* [EXERCISE BRIEF]
All that should come back is the lines of the data below from the one containing "(** ** Shape of the digests *)" to the one containing "unfold sha256_bytes. set", inclusive, exactly as they stand.
———
(* ===== verification/Sha256.v ===== *)
(** * SHA-256, HMAC-SHA256 and FNV-1a

    The hash functions of Go's standard library that api-test calls ([crypto/sha256],
    [crypto/hmac], [hash/fnv]), as executable definitions on byte strings (FIPS 180-4, RFC 2104). *)
From S2P Require Import Prelude GoStrings GoNum.

(** ** 32-bit words *)

Definition w32 (z : Z) : Z := Z.land z (2 ^ 32 - 1).
Definition add32 (a b : Z) : Z := w32 (a + b).
Definition rotr (n x : Z) : Z := Z.lor (Z.shiftr x n) (w32 (Z.shiftl x (32 - n))).
Definition xor3 (a b c : Z) : Z := Z.lxor a (Z.lxor b c).
Definition not32 (x : Z) : Z := Z.lxor x (2 ^ 32 - 1).

Definition bsig0 (x : Z) : Z := xor3 (rotr 2 x) (rotr 13 x) (rotr 22 x).
Definition bsig1 (x : Z) : Z := xor3 (rotr 6 x) (rotr 11 x) (rotr 25 x).
Definition ssig0 (x : Z) : Z := xor3 (rotr 7 x) (rotr 18 x) (Z.shiftr x 3).
Definition ssig1 (x : Z) : Z := xor3 (rotr 17 x) (rotr 19 x) (Z.shiftr x 10).
Definition Ch (x y z : Z) : Z := Z.lxor (Z.land x y) (Z.land (not32 x) z).
Definition Maj (x y z : Z) : Z := xor3 (Z.land x y) (Z.land x z) (Z.land y z).

Definition K256 : list Z :=
 [1116352408; 1899447441; 3049323471; 3921009573; 961987163; 1508970993; 2453635748;
   2870763221; 3624381080; 310598401; 607225278; 1426881987; 1925078388; 2162078206;
   2614888103; 3248222580; 3835390401; 4022224774; 264347078; 604807628; 770255983;
   1249150122; 1555081692; 1996064986; 2554220882; 2821834349; 2952996808; 3210313671;
   3336571891; 3584528711; 113926993; 338241895; 666307205; 773529912; 1294757372; 1396182291;
   1695183700; 1986661051; 2177026350; 2456956037; 2730485921; 2820302411; 3259730800;
   3345764771; 3516065817; 3600352804; 4094571909; 275423344; 430227734; 506948616; 659060556;
   883997877; 958139571; 1322822218; 1537002063; 1747873779; 1955562222; 2024104815;
   2227730452; 2361852424; 2428436474; 2756734187; 3204031479; 3329325298].
Definition H256 : list Z :=
 [1779033703; 3144134277; 1013904242; 2773480762; 1359893119; 2600822924; 528734635; 1541459225].

(** ** Padding and message schedule *)

Fixpoint be_bytes (n : nat) (z : Z) : list Z :=
  match n with O => [] | S m => (z / 256 ^ Z.of_nat m) mod 256 :: be_bytes m z end.

Definition pad256 (m : list Z) : list Z :=
  let n := Z.of_nat (length m) in
  (m ++ 128 :: replicate (Z.to_nat ((55 - n) mod 64)) 0 ++ be_bytes 8 (8 * n))%list.

Fixpoint words (l : list Z) : list Z :=
  match l with
  | a :: b :: c :: d :: l' => a * 16777216 + b * 65536 + c * 256 + d :: words l'
  | _ => []
  end.

(** [ws] holds the schedule so far, latest word first. *)
Fixpoint schedule (n : nat) (ws : list Z) : list Z :=
  match n with
  | O => rev ws
  | S m =>
    let at_ i := nth i ws 0 in
    schedule m (w32 (ssig1 (at_ 1%nat) + at_ 6%nat + ssig0 (at_ 14%nat) + at_ 15%nat) :: ws)
  end.

Definition round256 (h : list Z) (kw : Z * Z) : list Z :=
  match h with
  | [a; b; c; d; e; f; g; hh] =>
    let t1 := hh + bsig1 e + Ch e f g + kw.1 + kw.2 in
    let t2 := bsig0 a + Maj a b c in
    [add32 t1 t2; a; b; c; add32 d t1; e; f; g]
  | _ => h
  end.

Definition compress (h : list Z) (block : list Z) : list Z :=
  zip_with add32 h (foldl round256 h (zip K256 (schedule 48 (rev (words block))))).

Fixpoint blocks (n : nat) (h : list Z) (m : list Z) : list Z :=
  match n with
  | O => h
  | S n' => blocks n' (compress h (take 64 m)) (drop 64 m)
  end.

(** ** The digests *)

Definition bytes_of (s : string) : list Z := map byte (list_ascii_of_string s).
Definition string_of (l : list Z) : string := string_of_list_ascii (map chr l).

Definition sha256_bytes (m : list Z) : list Z :=
  let p := pad256 m in
  mjoin (map (be_bytes 4) (blocks (Nat.div (length p) 64) H256 p)).
Definition sha256 (s : string) : string := string_of (sha256_bytes (bytes_of s)).

Definition hmac_sha256 (key msg : string) : string :=
  let k0 := bytes_of key in
  let k1 := if (64 <? Z.of_nat (length k0)) then sha256_bytes k0 else k0 in
  let k := (k1 ++ replicate (64 - length k1) 0)%list in
  let inner := sha256_bytes (map (Z.lxor 54) k ++ bytes_of msg)%list in
  string_of (sha256_bytes (map (Z.lxor 92) k ++ inner)%list).

(** 64-bit FNV-1a, [fnv.New64a]. *)
Definition fnv1a (s : string) : Z :=
  foldl (fun h b => (Z.lxor h b * 1099511628211) mod 2 ^ 64) 14695981039346656037 (bytes_of s).

(** ** Shape of the digests *)

Lemma be_bytes_length n z : length (be_bytes n z) = n.
Proof. induction n as [|n IH]; simpl; lia. Qed.

Lemma compress_length h b :
  length h = 8%nat -> length (compress h b) = 8%nat.
Proof.
  intros Hh. unfold compress. rewrite length_zip_with, Hh.
  assert (Hl : forall l h', length h' = 8%nat -> length (foldl round256 h' l) = 8%nat).
  { intros l. induction l as [|kw l IH]; intros h' Hh'; simpl; [done|]. apply IH.
    do 9 (destruct h' as [|? h']; try done). }
  by rewrite Hl.
Qed.

Lemma blocks_length n h m : length h = 8%nat -> length (blocks n h m) = 8%nat.
Proof. revert h m. induction n as [|n IH]; simpl; [done|]. intros. by apply IH, compress_length. Qed.

Lemma string_of_length l : String.length (string_of l) = length l.
Proof. unfold string_of. induction l as [|z l IH]; simpl; lia. Qed.

Lemma sha256_bytes_length m : length (sha256_bytes m) = 32%nat.
Proof.
  unfold sha256_bytes. set (h := blocks _ _ _).
  assert (Hh : length h = 8%nat) by (by apply blocks_length). clearbody h.
  do 9 (destruct h as [|? h]; try done).
Qed.

(** A SHA-256 digest is 32 bytes. *)
Lemma sha256_length s : String.length (sha256 s) = 32%nat.
Proof. unfold sha256. by rewrite string_of_length, sha256_bytes_length. Qed.

Lemma hmac_sha256_length k m : String.length (hmac_sha256 k m) = 32%nat.
Proof. unfold hmac_sha256. by rewrite string_of_length, sha256_bytes_length. Qed.

(** ** Published test vectors *)

Example sha256_empty : hex_EncodeToString (sha256 "") =
  "e3b0c44298fc1c149afbf4c8996fb92427ae41e4649b934ca495991b7852b855".
Proof. by vm_compute. Qed.

Example sha256_abc : hex_EncodeToString (sha256 "abc") =
  "ba7816bf8f01cfea414140de5dae2223b00361a396177a9cb410ff61f20015ad".
Proof. by vm_compute. Qed.

Example sha256_two_blocks :
  hex_EncodeToString (sha256 "abcdbcdecdefdefgefghfghighijhijkijkljklmklmnlmnomnopnopq") =
  "248d6a61d20638b8e5c026930c3e6039a33ce45964ff2167f6ecedd419db06c1".
Proof. by vm_compute. Qed.

Example hmac_jefe :
  hex_EncodeToString (hmac_sha256 "Jefe" "what do ya want for nothing?") =
  "5bdcc146bf60754e6a042426089575c75a003f089d2739839dec58b964ec3843".
Proof. by vm_compute. Qed.

Example fnv1a_a : fnv1a "a" = 12638187200555641996.
Proof. by vm_compute. Qed.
———
* [EXERCISE RESPONSE]
(** ** Shape of the digests *)

Lemma be_bytes_length n z : length (be_bytes n z) = n.
Proof. induction n as [|n IH]; simpl; lia. Qed.

Lemma compress_length h b :
  length h = 8%nat -> length (compress h b) = 8%nat.
Proof.
  intros Hh. unfold compress. rewrite length_zip_with, Hh.
  assert (Hl : forall l h', length h' = 8%nat -> length (foldl round256 h' l) = 8%nat).
  { intros l. induction l as [|kw l IH]; intros h' Hh'; simpl; [done|]. apply IH.
    do 9 (destruct h' as [|? h']; try done). }
  by rewrite Hl.
Qed.

Lemma blocks_length n h m : length h = 8%nat -> length (blocks n h m) = 8%nat.
Proof. revert h m. induction n as [|n IH]; simpl; [done|]. intros. by apply IH, compress_length. Qed.

Lemma string_of_length l : String.length (string_of l) = length l.
Proof. unfold string_of. induction l as [|z l IH]; simpl; lia. Qed.

Lemma sha256_bytes_length m : length (sha256_bytes m) = 32%nat.
Proof.
  unfold sha256_bytes. set (h := blocks _ _ _).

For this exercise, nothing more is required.